Andrew F. Laine received his D.Sc. degree from Washington University (St. Louis) School of Engineering and Applied Science in Computer Science, in 1989 and BS degree from Cornell University (Ithaca, NY). He was a Professor in the Department of Computer and Information Sciences and Engineering at the University of Florida (Gainesville, FL) from 1990-1997. He joined the Department of Biomedical Engineering in 1997 and served as Vice Chair of the Department of Biomedical Engineering at Columbia University since 2003 – 2011, and Chair of the Department of Biomedical Engineering (2012 – 2017). He is currently Director of the Heffner Biomedical Imaging at Columbia University and the Percy K. and Vida L. W. Hudson Professor of Biomedical Engineering and Professor of Radiology (Physics).

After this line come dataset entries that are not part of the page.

(* ===== verification/StoreDemo.v ===== *)
(** * Witnesses for the account store

    A concrete engine, clock and cryptography, a store built by its own
    operations, and the theorems of the [Store*] files applied to it: their
    hypotheses hold there, failures included. *)

From S2P Require Import Prelude StoreDb StoreTx Store StoreAuth StoreLogic StoreHistory StoreAtomic StoreCalm StoreAudit StoreKeys StoreOnce StoreTokens StoreRecovery.

(** Rows in insertion order; no spare rowid; a clock that ticks. *)
#[export] Instance toy_engine : Engine := {| scan A l := l; spare_rowid _ := None |}.
#[export] Instance toy_engine_law : EngineLaw toy_engine.
Proof. split; [done|]. by intros ? ? ?. Qed.
#[export] Instance toy_clock : Clock := fun n => 1000 + Z.of_nat n.

(** A checksum for a MAC, and a prefix for a hash. *)
Definition toy_sum (m : list byte) : Z := fold_left (fun a b => (a * 257 + bz b + 1) mod 2 ^ 61) m 0.
#[export] Instance toy_store_crypto : StoreCrypto := {|
  crypto_auth m k := Some (be_enc 32 (toy_sum (m ++ k)));
  crypto_hash_sha256 m := ztake 32 (m ++ zeros 32);
  crypto_generichash n m k := Some (ztake n (m ++ zeros n)) |}.
#[export] Instance toy_store_crypto_law : StoreCryptoLaw toy_store_crypto.
Proof. split. intros m k a H. apply (inj Some) in H. rewrite <- H. by rewrite length_be_enc. Qed.

(** An operation that succeeds, with its outcome named by projection. *)
Lemma ran {O A} (m : T O A) o c a : (m o c).1.1 = inr a -> m o c = (inr a, (m o c).1.2, (m o c).2).
Proof. by destruct (m o c) as [[[e|x] o'] c']; [|intros [= ->]]. Qed.

Definition st : store_t := Store (zeros 32) (zeros 32) (zeros 16) [].
Definition alice : blob := label "alice".
Definition laptop : blob := label "laptop".
Definition phone : blob := label "phone".
Definition pk1 : blob := repeat x01 (Z.to_nat STORE_PK_BYTES).
Definition pk2 : blob := repeat x02 (Z.to_nat STORE_PK_BYTES).
Definition pk3 : blob := repeat x03 (Z.to_nat STORE_PK_BYTES).
Definition hash (b : byte) : blob := repeat b 32.

(** The out parameters before a call. *)
Definition eo : enroll_out := EnrollOut false false.
Definition co : consume_out := ConsumeOut STORE_CODE_UNKNOWN None None.
Definition vo : verify_out := VerifyOut STORE_TOKEN_UNKNOWN blank_info.

(** A first device, a rotated key, a token, a login code and recovery codes. *)
Definition setup : list store_op := [
  EnrollDeviceEx (Some laptop) (Some alice) STORE_ROLE_USER (Some pk1) (Some (label "bootstrap")) None None;
  RotateKey (Some laptop) (Some pk2) (Some pk1) None true 2000;
  AddToken (Some (hash x0a)) (Some alice) (Some laptop) None 2000 9000 5000;
  AddLoginCode (Some (hash x0b)) (Some alice) (Some laptop) None (Some (hash x0c)) 2000 3000;
  RecoveryReplace (Some alice) (Some [Some (label "argon2-1"); Some (label "argon2-2")]) 2000].

Definition fresh : conn := Conn empty_db None [] 0.
Definition demo : conn := perform_all (Some st) setup fresh.

(** The same store with engine calls about to fail. *)
Definition failing (fs : list fault) (c : conn) : conn := Conn (disk c) (work c) fs (reads c).

Lemma demo_idle : idle demo.
Proof. by apply perform_all_idle. Qed.
Lemma demo_schema : schema_ok (disk demo).
Proof. exact (perform_all_relates (keeps schema_ok) st _ setup fresh (adds_any _) eq_refl empty_schema_ok). Qed.

Lemma store_history_witness :
  schema_ok (disk (perform_all (Some st) setup (failing [Fine; Fails; Fine; Aborts] fresh))) /\
  evolves empty_db (disk (perform_all (Some st) setup (failing [Fine; Fails; Fine; Aborts] fresh))).
Proof. by apply (store_history st setup (failing [Fine; Fails; Fine; Aborts] fresh)); [|apply empty_schema_ok]. Defined.

(** The key the rotation superseded. *)
Definition old_key : key_row := KeyRow 1 laptop pk1 (hash x01) SUPERSEDED 1001 (Some 2000) None.
Abbreviation lookup_laptop := (store_lookup_active (Some st) (Some laptop) true (Some STORE_ID_MAX) true).
Definition later_ops : list store_op := [Sweep 2500 true; TouchLastSeen (Some laptop)].

Lemma retired_key_never_returned_witness :
  (lookup_laptop () (perform_all (Some st) later_ops demo)).1.1 = inr (pk2, Some alice, Some STORE_ROLE_USER) /\
  pk2 <> k_pk old_key.
Proof.
  assert ((lookup_laptop () (perform_all (Some st) later_ops demo)).1.1 = inr (pk2, Some alice, Some STORE_ROLE_USER)) as H
    by (vm_compute; reflexivity).
  split; [exact H|].
  assert (old_key ∈ device_keys (disk demo)) as Hin by (apply (list_elem_of_lookup_2 _ 0); vm_compute; reflexivity).
  assert (k_status old_key <> ACTIVE) as Hst by done.
  pose proof (ran _ _ _ _ H) as E.
  exact (retired_key_never_returned st later_ops demo old_key _ _ _ _ () _ _ _ _ _ demo_idle demo_schema Hin Hst E).
Defined.

(** An outcome that is an error, and any outcome. *)
Lemma refused {O A} (m : T O A) o c e : (m o c).1.1 = inl e -> m o c = (inl e, (m o c).1.2, (m o c).2).
Proof. by destruct (m o c) as [[[er|x] o'] c']; [intros [= ->]|]. Qed.
Lemma outcome {O A} (m : T O A) o c : m o c = ((m o c).1.1, (m o c).1.2, (m o c).2).
Proof. by destruct (m o c) as [[r o'] c']. Qed.

Ltac by_vm := vm_compute; reflexivity.

Lemma failing_idle fs c : idle c -> idle (failing fs c).
Proof. done. Qed.

Abbreviation storm := (failing [Fine; Fine; Fine; Fine; Fine; Aborts] demo).

(** The sweep loses its transaction half way and reports it. *)
Lemma store_atomic_witness :
  (perform (Some st) (Sweep 6000 true) storm).1 = STORE_ERR_DB /\
  idle (perform (Some st) (Sweep 6000 true) storm).2 /\
  disk (perform (Some st) (Sweep 6000 true) storm).2 = disk storm.
Proof.
  assert ((perform (Some st) (Sweep 6000 true) storm).1 = STORE_ERR_DB) as H by by_vm. split; [exact H|].
  pose proof (store_atomic (Some st) (Sweep 6000 true) storm _ _ eq_refl (failing_idle _ _ demo_idle) (surjective_pairing _)) as (Hi & Hd & _).
  split; [exact Hi|]. apply Hd. rewrite H. done.
Defined.

(** A rotation from the key the client names to a new one. *)
Abbreviation rotate_laptop := (store_rotate_key (Some st) (Some laptop) (Some pk3) (Some pk2) None true 2600).

Lemma rotate_all_or_nothing_witness :
  idle (rotate_laptop (RotateOut 0 0) demo).2 /\
  exists k i, may_rotate (disk demo) laptop pk3 (Some pk2) k /\ i ∉ k_id <$> device_keys (disk demo) /\
    tables (disk (rotate_laptop (RotateOut 0 0) demo).2) = tables (rotated (disk demo) laptop pk3 None true 2600 k i).
Proof.
  assert ((rotate_laptop (RotateOut 0 0) demo).1.1 = inr ()) as H by by_vm. pose proof (ran _ _ _ _ H) as E.
  exact (rotate_all_or_nothing st _ _ _ _ _ _ _ _ _ _ _ demo_idle E).
Defined.

Lemma audit_chain_kept_witness :
  store_audit_verify (Some st) () (at_rest (disk (perform_all (Some st) setup fresh)) 0) =
  (inr (), (), at_rest (disk (perform_all (Some st) setup fresh)) 0).
Proof. exact (audit_chain_kept st setup fresh () 0 eq_refl I). Defined.

(** The log of the store and that of a later state without new entries. *)
Definition seen : conn := perform_all (Some st) [TouchLastSeen (Some laptop)] demo.

Lemma audit_log_binding_witness :
  shown <$> by_seq (audit (view demo)) = shown <$> by_seq (audit (view seen)) \/
  forged_rows st (by_seq (audit (view demo))) (by_seq (audit (view seen))).
Proof.
  assert ((store_audit_verify (Some st) () demo).1.1 = inr ()) as V1 by by_vm.
  assert ((store_audit_verify (Some st) () seen).1.1 = inr ()) as V2 by by_vm.
  assert (exists mac, (store_audit_head_mac (Some st) true () demo).1.1 = inr mac /\
                      (store_audit_head_mac (Some st) true () seen).1.1 = inr mac) as (mac & M1 & M2)
    by (eexists; split; by_vm).
  pose proof (ran _ _ _ _ V1) as E1. pose proof (ran _ _ _ _ V2) as E2.
  pose proof (ran _ _ _ _ M1) as F1. pose proof (ran _ _ _ _ M2) as F2.
  refine (audit_log_binding st () demo seen _ _ _ _ _ _ mac _ _ _ _ _ _ _ _ E1 E2 F1 F2); vm_compute; done.
Defined.

(** A second device for the same user, looked up at once. *)
Abbreviation enroll_phone :=
  (store_enroll_device_ex (Some st) (Some phone) (Some alice) STORE_ROLE_USER (Some pk3) (Some (label "user")) None None).

Lemma alice_active : exists ur, ur ∈ users (disk demo) /\ u_id ur = alice /\ u_status ur = ACTIVE.
Proof.
  exists (UserRow alice USER ACTIVE 1000 None None 0 0). split; [|done]. apply (list_elem_of_lookup_2 _ 0). by_vm.
Qed.

Lemma enroll_then_lookup_witness : exists r,
  store_lookup_active (Some st) (Some phone) true (Some STORE_ID_MAX) true () (at_rest (disk (enroll_phone eo demo).2) 0) =
  (inr (pk3, Some alice, Some r), (), at_rest (disk (enroll_phone eo demo).2) 0).
Proof.
  assert ((enroll_phone eo demo).1.1 = inr ()) as H by by_vm. pose proof (ran _ _ _ _ H) as E.
  assert (idempotent_out (enroll_phone eo demo).1.2 = false) as Hid by by_vm.
  assert (blen pk3 = STORE_PK_BYTES) as Hpk by by_vm.
  destruct (enroll_then_lookup st phone alice STORE_ROLE_USER pk3 _ _ _ eo demo () _ _ () 0 demo_idle demo_schema Hpk E Hid
              (fun _ => alice_active)) as (r & _ & Hl).
  exists r. exact Hl.
Defined.

(** A known handle presenting another key is refused. *)
Abbreviation enroll_impostor :=
  (store_enroll_device (Some st) (Some laptop) (Some alice) (Some pk3) (Some (label "user")) None None).

Lemma enroll_device_refusal_witness :
  tables (disk (enroll_impostor () demo).2) = tables (disk demo) \/ fp_collision (disk demo) pk3.
Proof.
  assert ((enroll_impostor () demo).1.1 = inl STORE_ERR_CONFLICT) as H by by_vm. pose proof (refused _ _ _ _ H) as E.
  exact (enroll_device_refusal st laptop alice pk3 _ _ _ () demo _ _ _ demo_idle E).
Defined.

(** The login code consumed, and presented again after the sweep. *)
Abbreviation consume_code := (store_consume_login_code_ex (Some st) (Some (hash x0b)) (Some (hash x0c)) 2500 true (Some 64) (Some 64)).

Lemma login_code_single_use_witness :
  (exists row, code_fit (disk demo) (hash x0b) (hash x0c) 2500 row) /\
  ((consume_code co (perform_all (Some st) later_ops (consume_code co demo).2)).1.1 = inr () ->
   co_verdict (consume_code co (perform_all (Some st) later_ops (consume_code co demo).2)).1.2 <> STORE_CODE_OK).
Proof.
  assert ((consume_code co demo).1.1 = inr ()) as H by by_vm. pose proof (ran _ _ _ _ H) as E.
  assert (co_verdict (consume_code co demo).1.2 = STORE_CODE_OK) as Hv by by_vm.
  assert (Forall (adds (fun x => x <> hash x0b)) later_ops) as Ha by (repeat constructor).
  exact (login_code_single_use st _ _ _ _ _ _ co demo () _ _ later_ops _ _ _ _ _ co _ _ _ demo_idle E Hv Ha (outcome _ _ _)).
Defined.

(** The token of the first device, and that device revoked. *)
Abbreviation verify_demo := (store_verify_token (Some st) (Some (hash x0a)) 2500 600 true true).

Lemma verify_token_exact_witness :
  (exists t v x, token_live (disk demo) (hash x0a) 2500 t v x) /\ vo_verdict (verify_demo vo demo).1.2 = STORE_TOKEN_OK.
Proof.
  assert ((verify_demo vo demo).1.1 = inr ()) as H by by_vm. pose proof (ran _ _ _ _ H) as E.
  assert (vo_verdict (verify_demo vo demo).1.2 = STORE_TOKEN_OK) as Hv by by_vm. split; [|exact Hv].
  destruct (verify_token_exact st _ _ _ _ vo demo () _ _ demo_idle demo_schema E) as (Hok & _). apply Hok. exact Hv.
Defined.

Abbreviation revoke_laptop := (store_revoke_device (Some st) (Some laptop) (Some (label "op")) None).

Lemma revocation_final_witness :
  active_keys laptop (disk (revoke_laptop () demo).2) = [] /\
  exists e, (lookup_laptop () (perform_all (Some st) later_ops (revoke_laptop () demo).2)).1.1 = inl e.
Proof.
  assert ((revoke_laptop () demo).1.1 = inr ()) as H by by_vm. pose proof (ran _ _ _ _ H) as E.
  destruct (revocation_final st laptop _ _ () demo () _ _ later_ops demo_idle demo_schema E) as (Hk & _ & Hl & _).
  split; [exact Hk|]. exact (Hl _ _ _ _ _ _ _ (outcome _ _ _)).
Defined.

(** A recovery code redeemed with revoke=all, its ticket, and the ticket spent. *)
Abbreviation redeem := (store_recovery_consume_ex (Some st) 1 (Some alice) (Some (hash x0d)) 2700 3300 true).

Lemma recovery_code_single_use_witness :
  (exists r, r ∈ recovery_codes (disk demo) /\ r_id r = 1 /\ unused_of alice r) /\
  (redeem 0 (perform_all (Some st) later_ops (redeem 0 demo).2)).1.1 <> inr ().
Proof.
  assert ((redeem 0 demo).1.1 = inr ()) as H by by_vm. pose proof (ran _ _ _ _ H) as E.
  destruct (recovery_code_single_use st 1 alice _ _ _ _ 0 demo () _ _ later_ops alice _ _ _ _ 0 _ _ _ demo_idle demo_schema E
              (outcome redeem 0 (perform_all (Some st) later_ops (redeem 0 demo).2))) as (Hr & _ & Hn & _).
  split; [exact Hr|exact Hn].
Defined.

Lemma one_element {A} (l : list A) : blen l = 1 -> exists a, l = [a].
Proof. destruct l as [|a [|? ?]]; simpl; [done|by exists a|lia]. Qed.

He has served on the program committee for the IEEE-EMBS Workshop on Wavelet Applications in Medicine in 1994, 1998, 1999, and 2004. He was the founding chair of the SPIE conference on “Mathematical Imaging: Wavelet Application in Signal and Image Processing”, and served as co-chair during the years 1993-2003. Dr. Laine has served as Chair of Technical Committee (TC-BIIP) on Biomedical Imaging and Image Processing for EMBS 2004-2009, and has been a member of the TC of IEEE Signal Processing Society, TC-BISP (Biomedical Imaging and Signal Processing) 2003-present. Professor Laine served on the IEEE ISBI (International Symposium on Biomedical Imaging) steering committee, 2006-2009 and 2009 – 2012. He was the Program Chair for the IEEE EMBS annual conference in 2006 held in New York City and served as Program Co-Chair for IEEE ISBI in 2008 (Paris, France). He served as Area Editor for IEEE Reviews in BME in Biomedical Imaging since 2007-2013. He was Program Chair for the EMBS annual conference for 2011 (Boston, MA). Professor Laine Chaired the Steering committee for IEEE ISBI, 2011-2013, and Chairs the Council of Societies for AIMBE (American Institute for Medical and Biological Engineers). He was the General Co-Chair for IEEE ISBI in 2022. Finally, he served as the IEEE EMBS Vice President of Publications 2008 – 2012, and was the President of IEEE EMBS (Engineering in Biology and Medicine Society) 2015 and 2016. He is a Fellow of IEEE, AIMBE and IFMBE.